From the data below, repeat exactly the lines from the line with "flags (Some (name ++ [0]))])) (ws, s)." to the line with "i_version (xs_x s')", both included.

**Records shown**

■ ■ ■ ■ ■ ■ ■

(* ===== verification/XattrClient.v ===== *)
(** * The operations on extended attributes, against their specification

    [ceph_getxattr], [ceph_listxattr], [ceph_setxattr] and [ceph_removexattr] as a
    whole: guards, preparation, retries, the change and the request to the MDS. *)
From S2P Require Import Prelude.
From S2P Require Import Wire.
From S2P Require Import RbTree.
From S2P Require Import StateM.
From S2P Require Import Buffer.
From S2P Require Import OsdMap.
From S2P Require Import FileLayout.
From S2P Require Import VXattr.
From S2P Require Import Xattr.
From S2P Require Import XattrIndex.
From S2P Require Import XattrOps.
From S2P Require Import XattrBlob.
From S2P Require Import XattrRefine.
From stdpp Require Import fin_maps gmap sorting.
#[local] Open Scope Z_scope.
#[local] Open Scope ceph_scope.
#[local] Open Scope st_scope.

(** A name that is kept by this client, not by a virtual attribute or the MDS. *)
Definition local (name : list Z) : Prop :=
  nul_free name /\ ceph_is_valid_xattr name = true /\ has_prefix XATTR_CEPH_PREFIX name = false.

Lemma local_not_virtual `{RbOps} ci name : local name -> ceph_match_vxattr ci name = None.
Proof.
  intros (_ & _ & Hp). unfold ceph_match_vxattr.
  destruct (List.find _ (ceph_inode_vxattrs ci)) as [v|] eqn:E; [|done].
  apply find_some in E as [Hin Hv%bool_decide_eq_true].
  assert (Hall : forallb (fun v => has_prefix XATTR_CEPH_PREFIX (vx_name v)) (ceph_inode_vxattrs ci) = true).
  { unfold ceph_inode_vxattrs. by destruct (vi_type ci). }
  rewrite forallb_forall in Hall. specialize (Hall v Hin). congruence.
Qed.

Lemma local_nonempty name : local name -> 0 < Z.of_nat (length name).
Proof. intros (_ & Hv & _). destruct name; [by vm_compute in Hv|cbn; lia]. Qed.

Lemma look_del k l : look k l = None -> del k l = l.
Proof.
  intros Hl. apply del_none. intros a Ha Ea. unfold look in Hl. apply fmap_None in Hl. apply list_elem_of_In in Ha.
  pose proof (find_none _ _ Hl a Ha) as Hf. cbn in Hf. by rewrite bool_decide_true in Hf.
Qed.

Lemma look_size k l v : look k l = Some v -> Z.of_nat (length v) <= blob_size l.
Proof.
  unfold look. intros ([n w] & Hf & ->)%fmap_Some. apply find_some in Hf as [Hin%list_elem_of_In _].
  apply list_elem_of_split in Hin as (l1 & l2 & ->). destruct (sizes_middle l1 (n, w) l2) as (_ & E & _).
  pose proof (blob_size_bounds (l1 ++ (n, w) :: l2)). pose proof (sizes_nonneg (l1 ++ l2)). cbn in *. lia.
Qed.

Section Client.
Context `{RbOps} `{CapsLaws} (kmalloc_ok : nat -> Z -> bool).
Hypothesis Hmem : no_failure kmalloc_ok.

Lemma wp_prep n v ws s (Q : prep -> list window * xstate -> Prop) :
  wp (prepare kmalloc_ok (prepare_fuel ws) n v) Q (ws, s) ->
  wp (fun w => prepare kmalloc_ok (prepare_fuel (fst w)) n v w) Q (ws, s).
Proof. unfold wp. cbn [fst]. exact (fun H => H). Qed.

(** The blob of the attributes is shorter than 2^31 bytes. *)
Lemma put_all_size l : forall acc, blob_size (put_all acc l) <= blob_size acc + (blob_size l - 4).
Proof.
  induction l as [|[k v] l IH]; intros acc.
  - change (put_all acc []) with acc. change (blob_size []) with 4. lia.
  - change (put_all acc ((k, v) :: l)) with (put_all (put k v acc) l). rewrite blob_size_cons. cbn [fst snd].
    pose proof (IH (put k v acc)). pose proof (put_size k v acc). lia.
Qed.

Lemma inv_size l s : inv s l -> blob_size l < 2 ^ 31.
Proof.
  intros Hi. pose proof (v_abs _ _ Hi) as Ha. destruct (current s); [apply Ha|]. destruct Ha as (l0 & [_ Hs] & _ & ->).
  pose proof (put_all_size l0 []) as Hp. change (blob_size []) with 4 in Hp. unfold parse. lia.
Qed.

(** ** Strings of the caller *)
Lemma del_private s l i v :
  inv s l -> private s i v ->
  let s' := s <| xs_mem ::= del_strs [i] |> in
  inv s' l /\ spare s' = spare s /\ (forall j w, private s j w -> j <> i -> private s' j w).
Proof.
  intros [V1 V2 V3 V4 V5 V6 V7 V8 V9] [Hi Hno] s'.
  assert (Hsame : forall j, j <> i -> m_strs (del_strs [i] (xs_mem s)) !! j = m_strs (xs_mem s) !! j).
  { intros j Hj. rewrite del_strs_lookup, decide_False; [done|]. set_solver. }
  assert (Hown : forall j, j ∈ owned_all (inorder (i_index (xs_x s))) ->
    m_strs (del_strs [i] (xs_mem s)) !! j = m_strs (xs_mem s) !! j).
  { intros j Hj. apply Hsame. by intros ->. }
  split_and!.
  - split; try done.
    + intros j Hj. apply V2. by apply (del_strs_dom [i]).
    + by apply (owns_same (xs_mem s)).
    + change (current s') with (current s). destruct (current s); [|done].
      by apply (indexed_other (xs_x s) _ (xs_mem s)).
  - done.
  - intros j w [Hj Hnj] Hne. split; [|done]. unfold s', over. cbn [xs_mem]. by rewrite Hsame.
Qed.

Lemma wp_kfree_private ws s l i v (Q : unit -> list window * xstate -> Prop) :
  inv s l -> private s i v ->
  (forall s', inv s' l -> spare s' = spare s -> (forall j w, private s j w -> j <> i -> private s' j w) ->
     xs_caps s' = xs_caps s -> xs_log s' = xs_log s -> xs_x s' = xs_x s -> Q tt (ws, s')) ->
  wp (on_mem (kfree (PStr i))) Q (ws, s).
Proof.
  intros Hi Hp HQ. destruct (del_private s l i v Hi Hp) as (Hi' & Hs & Hk).
  apply wp_on_mem, (wp_kfree _ [i]); [done|done| |].
  - intros j ->%list_elem_of_singleton. destruct Hp as [? _]. by eexists.
  - apply HQ; [exact Hi'|exact Hs|exact Hk|done|done|done].
Qed.

Lemma log_inv s l r : inv s l -> inv (s <| xs_log ::= fun l => l ++ [r] |>) l.
Proof. intros []. by split. Qed.

(** ** A request to the MDS *)
Lemma wp_do_request (G : list (list Z * list Z) -> Prop) req mds name ws s l :
  inv s l -> G l -> Forall (rely G) ws ->
  wp (do_request kmalloc_ok req mds name)
    (fun r w => r = mds /\ exists ws' s' l', w = (ws', s') /\ inv s' l' /\ G l' /\ spare s' = spare s /\
       (forall i v, private s i v -> private s' i v) /\
       (ws = [] -> l' = l /\ xs_log s' = xs_log s ++ [req (Some (name ++ [0]))])) (ws, s).
Proof.
  intros Hi Hsz Hws. unfold do_request. apply wp_bind, wp_kalloc. intros ok s1 B1 Hok. rewrite (Hok Hmem). cbn [negb].
  pose proof (bumped_inv _ _ _ _ B1 Hi) as Hi1. destruct (bumped_spare _ _ _ B1) as [Sp1 Pr1].
  apply wp_bind, (wp_kmemdup kmalloc_ok _ l); [done|done|]. intros i s2 D2. pose proof (du_inv _ _ _ _ D2 l Hi1) as Hi2.
  apply wp_bind, wp_getmem, wp_bind. unfold log, mods. apply wp_mod.
  set (s3 := s2 <| xs_log ::= _ |>). assert (Hi3 : inv s3 l) by (by apply log_inv).
  assert (Hp3 : private s3 i (name ++ [0])) by apply D2.
  apply wp_bind, (wp_unlocked G ws s3 l); [done|done|done|]. intros ws4 s4 l4 Hws4 _ Hi4 Hsz4 Hf4 Halone.
  destruct (frame_private _ _ Hf4) as [Sp4 Pr4]. unfold kfree_opt.
  apply wp_bind, (wp_kfree_private ws4 s4 l4 i (name ++ [0])); [done|auto|]. intros s5 Hi5 Sp5 Pr5 _ Lg5 _. apply wp_ret.
  split; [done|]. exists ws4, s5, l4. split; [done|]. split; [done|]. split; [done|]. split; [|split].
  - rewrite Sp5, Sp4. change (spare s3) with (spare s2). rewrite (du_spare _ _ _ _ D2). lia.
  - intros j w Hj. apply Pr5.
    + apply Pr4. change (private s2 j w). by apply D2, Pr1.
    + intros ->. apply Pr1 in Hj as [Hj _]. pose proof (du_fresh _ _ _ _ D2). congruence.
  - intros ->. destruct (Halone eq_refl) as (-> & -> & ->). split; [done|]. rewrite Lg5. unfold s3, path2_of. cbn.
    destruct (du_private _ _ _ _ D2) as [-> _]. by rewrite (du_log _ _ _ _ D2), (bp_log _ _ _ B1).
Qed.

Lemma wp_alloc_pagelist sz ws s (Q : bool -> list window * xstate -> Prop) :
  (forall s', bumped s s' 0 -> Q true (ws, s')) -> wp (alloc_pagelist kmalloc_ok sz) Q (ws, s).
Proof.
  intros HQ. unfold alloc_pagelist. apply wp_bind, wp_kalloc. intros ok s1 B1 Hok. rewrite (Hok Hmem). cbn [negb].
  assert (HQ1 : forall s', bumped s1 s' 0 -> Q true (ws, s')) by (intros s' B; apply HQ; exact (bumped_trans _ _ _ 0 0 B1 B)).
  clear HQ B1 s Hok ok. revert s1 HQ1. induction (Z.to_nat ((sz + 4095) / 4096)) as [|n IH]; intros s HQ.
  - apply wp_ret, HQ, bumped_refl.
  - apply wp_bind, wp_kalloc. intros ok s1 B1 Hok. rewrite (Hok Hmem). apply IH. intros s2 B2. apply HQ.
    exact (bumped_trans _ _ _ 0 0 B1 B2).
Qed.

(** The request for a change: the value, or the flag that removes the name. *)
Definition set_request (value : option (list Z)) (flags : Z) (p : option (list Z)) : xreq :=
  match value with
  | Some _ => SetxattrReq flags p value
  | None => SetxattrReq (Z.lor flags CEPH_XATTR_REMOVE) p None
  end.

Lemma wp_sync_setxattr (G : list (list Z * list Z) -> Prop) mds name value flags ws s l :
  inv s l -> G l -> Forall (rely G) ws ->
  wp (ceph_sync_setxattr kmalloc_ok mds name value flags)
    (fun r w => r = mds /\ exists ws' s' l', w = (ws', s') /\ inv s' l' /\ G l' /\ spare s' = spare s /\
       (forall i v, private s i v -> private s' i v) /\
       (ws = [] -> l' = l /\ xs_log s' = xs_log s ++ [set_request value flags (Some (name ++ [0]))])) (ws, s).
Proof.
  intros Hi Hsz Hws. unfold ceph_sync_setxattr. destruct value as [v|]; [|by apply (wp_do_request G)].
  apply wp_bind, wp_alloc_pagelist. intros s1 B1. cbn [negb]. destruct (bumped_spare _ _ _ B1) as [Sp1 Pr1].
  eapply wp_mono; [apply (wp_do_request G _ _ _ ws s1 l); [by eapply bumped_inv|done|done]|].
  cbv beta. intros r w (-> & ws' & s' & l' & -> & Hi' & HG' & Sp & Pr & Hal). split; [done|]. exists ws', s', l'.
  split_and!; try done; [lia|auto|]. intros E. rewrite <- (bp_log _ _ _ B1). auto.
Qed.

(** ** [ceph_setxattr] *)
(** What the state shows of the versions, the capabilities and the requests. *)
Definition same_view (s s' : xstate) : Prop :=
  i_version (xs_x s') = i_version (xs_x s) /\ caps_issued (xs_caps s') = caps_issued (xs_caps s) /\
  (forall m, fst (caps_issued_mask m (xs_caps s')) = fst (caps_issued_mask m (xs_caps s))) /\ xs_log s' = xs_log s.

Lemma same_view_trans s s1 s2 : same_view s s1 -> same_view s1 s2 -> same_view s s2.
Proof. intros (? & ? & Hm & ?) (? & ? & Hm' & ?). split_and!; congruence. Qed.

(** A reader also leaves the dirty flag alone. *)
Definition quiet (s s' : xstate) : Prop := same_view s s' /\ i_dirty (xs_x s') = i_dirty (xs_x s).

Definition exclusive (s : xstate) : Prop :=
  i_version (xs_x s) <> 0 /\ Z.land (caps_issued (xs_caps s)) CEPH_CAP_XATTR_EXCL <> 0 /\
  fst (caps_issued_mask CEPH_CAP_XATTR_SHARED (xs_caps s)) = true.

(** The change took place at one moment, on the attributes [l1] of that moment. *)
Record changed (G : list (list Z * list Z) -> Prop) (ws : list window) (s : xstate) (l : list (list Z * list Z)) (spec : list (list Z * list Z) -> Z * list (list Z * list Z))
    (leak : Z) (force : bool) (r : Z) (s' : xstate) (l' : list (list Z * list Z)) : Prop := {
  ch_spec : exists l1, (r, l') = spec l1 /\ G l1 /\ (ws = [] -> l1 = l);
  ch_spare : spare s' = spare s + leak;
  ch_view : ws = [] -> same_view s s' /\ i_dirty (xs_x s') = force || (r =? 0) || i_dirty (xs_x s) }.

(** The change was sent to the MDS instead. *)
Record deferred (G : list (list Z * list Z) -> Prop) (ws : list window) (s : xstate) (l : list (list Z * list Z)) (req : xreq) (mds r : Z)
    (s' : xstate) (l' : list (list Z * list Z)) : Prop := {
  de_result : r = mds;
  de_attrs : G l';
  de_spare : spare s' = spare s;
  de_alone : ws = [] -> l' = l /\ xs_log s' = xs_log s ++ [req] /\ ~ exclusive s }.

Lemma dup_value v ws s l (Q : option (option cptr) -> list window * xstate -> Prop) :
  inv s l ->
  (forall j s', inv s' l -> (forall i w, private s i w -> private s' i w) -> spare s' = spare s ->
     quiet s s' -> match j with
                       | Some j => private s' j v /\ m_strs (xs_mem s) !! j = None /\ v <> []
                       | None => v = []
                       end -> Q (Some (PStr <$> j)) (ws, s')) ->
  wp (if Z.of_nat (length v) =? 0 then sret (Some None)
      else p ↢ on_mem (kmemdup kmalloc_ok v); sret (Some <$> p)) Q (ws, s).
Proof.
  intros Hi HQ. destruct (Z.eqb_spec (Z.of_nat (length v)) 0) as [E|E].
  - apply wp_ret, (HQ None); try done. destruct v; [done|cbn in E; lia].
  - apply wp_bind, (wp_kmemdup kmalloc_ok _ l); [done|done|]. intros j s' D. apply wp_ret, (HQ (Some j)).
    + by apply D.
    + by apply D.
    + by apply D.
    + unfold quiet, same_view. by rewrite (du_x _ _ _ _ D), (du_caps _ _ _ _ D), (du_log _ _ _ _ D).
    + split_and!; [apply D|apply D|]. intros ->. by cbn in E.
Qed.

■ ■ ■ ■ ■ ■ ■

**Reply**
       (ws = [] -> l' = l /\ xs_log s' = xs_log s ++ [set_request value flags (Some (name ++ [0]))])) (ws, s).
Proof.
  intros Hi Hsz Hws. unfold ceph_sync_setxattr. destruct value as [v|]; [|by apply (wp_do_request G)].
  apply wp_bind, wp_alloc_pagelist. intros s1 B1. cbn [negb]. destruct (bumped_spare _ _ _ B1) as [Sp1 Pr1].
  eapply wp_mono; [apply (wp_do_request G _ _ _ ws s1 l); [by eapply bumped_inv|done|done]|].
  cbv beta. intros r w (-> & ws' & s' & l' & -> & Hi' & HG' & Sp & Pr & Hal). split; [done|]. exists ws', s', l'.
  split_and!; try done; [lia|auto|]. intros E. rewrite <- (bp_log _ _ _ B1). auto.
Qed.

(** ** [ceph_setxattr] *)
(** What the state shows of the versions, the capabilities and the requests. *)
Definition same_view (s s' : xstate) : Prop :=
  i_version (xs_x s') = i_version (xs_x s) /\ caps_issued (xs_caps s') = caps_issued (xs_caps s) /\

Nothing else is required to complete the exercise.